• **Work task**:
Print out the entries below with no edits.

━━━ Source material

(** C7, as stated, fails: on the hint [x = ids.a], [ids.a = 1] the name [a]
    is in the Output mapping and not in the Inout mapping, and yet it is in
    the merged Input mapping. *)
Lemma C7_counterexample :
  ~ (forall (FO : SetOrder pystr) i o io name,
        classify_variables FO hint_read_then_written = Some (i, o, io) ->
        dict_has str_eqb o name = true ->
        dict_has str_eqb io name = false ->
        dict_has str_eqb i name = false).
Proof.
  intro H.
  assert (E : dict_has str_eqb [(py "a", Felt)] (py "a") = false).
  { apply (H (insertion_order pystr) [(py "a", Felt)] [(py "a", Felt)] [] (py "a"));
      vm_compute; reflexivity. }
  discriminate E.
Qed.

(** C7 (amended).  After the merge of Inout into Input, a name is in the
    Input mapping exactly when one of its occurrences is sent to Input or to
    Inout by the direction test of its line; it is in the Output mapping
    exactly when one of its occurrences is sent to Output, and in the Inout
    mapping exactly when one is sent to Inout.  So a name all of whose
    occurrences are sent to Output is not in the merged Input mapping, and a
    name written on one line and read on another is in both. *)
Theorem C7_names_by_occurrence (FO : SetOrder pystr) (hint_code : pystr) :
  exists i o io,
    classify_variables FO hint_code = Some (i, o, io) /\
    forall name,
      (dict_has str_eqb i name = true <->
       occurs_as hint_code name Input \/ occurs_as hint_code name Inout) /\
      (dict_has str_eqb o name = true <-> occurs_as hint_code name Output) /\
      (dict_has str_eqb io name = true <-> occurs_as hint_code name Inout) /\
      (~ occurs_as hint_code name Input -> ~ occurs_as hint_code name Inout ->
       dict_has str_eqb i name = false).
Proof.
  destruct (scan_total hint_code) as [b Hb].
  assert (Hc : classify_variables FO hint_code
               = Some (dict_union str_eqb (freeze_dict FO (input_vars b))
                                  (freeze_dict FO (inout_vars b)),
                       freeze_dict FO (output_vars b), freeze_dict FO (inout_vars b)))
    by (unfold classify_variables; now rewrite Hb).
  do 3 eexists. split; [exact Hc|]. intro name.
  destruct (merged_input_names FO hint_code b _ _ _ name Hb Hc) as (Hi & Ho & Hio).
  assert (B : forall d, dict_has str_eqb (bucket_of b d) name = true <-> occurs_as hint_code name d).
  { intro d. split; [apply (scan_names_occur hint_code b Hb)|apply (scan_occurrence_kept _ _ _ _ Hb)]. }
  set (i := dict_union str_eqb (freeze_dict FO (input_vars b)) (freeze_dict FO (inout_vars b))) in *.
  assert (I : dict_has str_eqb i name = true <->
              occurs_as hint_code name Input \/ occurs_as hint_code name Inout).
  { rewrite Hi, Hio, orb_true_iff. rewrite <- (B Input), <- (B Inout). reflexivity. }
  split; [exact I|]. split; [|split].
  - rewrite Ho. exact (B Output).
  - rewrite Hio. exact (B Inout).
  - intros H1 H2. destruct (dict_has str_eqb i name) eqn:E; [|reflexivity].
    exfalso. destruct (proj1 I eq_refl); contradiction.
Qed.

━━━━━━

• **Response box**:
(** C7, as stated, fails: on the hint [x = ids.a], [ids.a = 1] the name [a]
    is in the Output mapping and not in the Inout mapping, and yet it is in
    the merged Input mapping. *)
Lemma C7_counterexample :
  ~ (forall (FO : SetOrder pystr) i o io name,
        classify_variables FO hint_read_then_written = Some (i, o, io) ->
        dict_has str_eqb o name = true ->
        dict_has str_eqb io name = false ->
        dict_has str_eqb i name = false).
Proof.
  intro H.
  assert (E : dict_has str_eqb [(py "a", Felt)] (py "a") = false).
  { apply (H (insertion_order pystr) [(py "a", Felt)] [(py "a", Felt)] [] (py "a"));
      vm_compute; reflexivity. }
  discriminate E.
Qed.

(** C7 (amended).  After the merge of Inout into Input, a name is in the
    Input mapping exactly when one of its occurrences is sent to Input or to
    Inout by the direction test of its line; it is in the Output mapping
    exactly when one of its occurrences is sent to Output, and in the Inout
    mapping exactly when one is sent to Inout.  So a name all of whose
    occurrences are sent to Output is not in the merged Input mapping, and a
    name written on one line and read on another is in both. *)
Theorem C7_names_by_occurrence (FO : SetOrder pystr) (hint_code : pystr) :
  exists i o io,
    classify_variables FO hint_code = Some (i, o, io) /\
    forall name,
      (dict_has str_eqb i name = true <->
       occurs_as hint_code name Input \/ occurs_as hint_code name Inout) /\
      (dict_has str_eqb o name = true <-> occurs_as hint_code name Output) /\
      (dict_has str_eqb io name = true <-> occurs_as hint_code name Inout) /\
      (~ occurs_as hint_code name Input -> ~ occurs_as hint_code name Inout ->
       dict_has str_eqb i name = false).
Proof.
  destruct (scan_total hint_code) as [b Hb].
  assert (Hc : classify_variables FO hint_code
               = Some (dict_union str_eqb (freeze_dict FO (input_vars b))
                                  (freeze_dict FO (inout_vars b)),
                       freeze_dict FO (output_vars b), freeze_dict FO (inout_vars b)))
    by (unfold classify_variables; now rewrite Hb).
  do 3 eexists. split; [exact Hc|]. intro name.
  destruct (merged_input_names FO hint_code b _ _ _ name Hb Hc) as (Hi & Ho & Hio).
  assert (B : forall d, dict_has str_eqb (bucket_of b d) name = true <-> occurs_as hint_code name d).
  { intro d. split; [apply (scan_names_occur hint_code b Hb)|apply (scan_occurrence_kept _ _ _ _ Hb)]. }
  set (i := dict_union str_eqb (freeze_dict FO (input_vars b)) (freeze_dict FO (inout_vars b))) in *.
  assert (I : dict_has str_eqb i name = true <->
              occurs_as hint_code name Input \/ occurs_as hint_code name Inout).
  { rewrite Hi, Hio, orb_true_iff. rewrite <- (B Input), <- (B Inout). reflexivity. }
  split; [exact I|]. split; [|split].
  - rewrite Ho. exact (B Output).
  - rewrite Hio. exact (B Inout).
  - intros H1 H2. destruct (dict_has str_eqb i name) eqn:E; [|reflexivity].
    exfalso. destruct (proj1 I eq_refl); contradiction.
Qed.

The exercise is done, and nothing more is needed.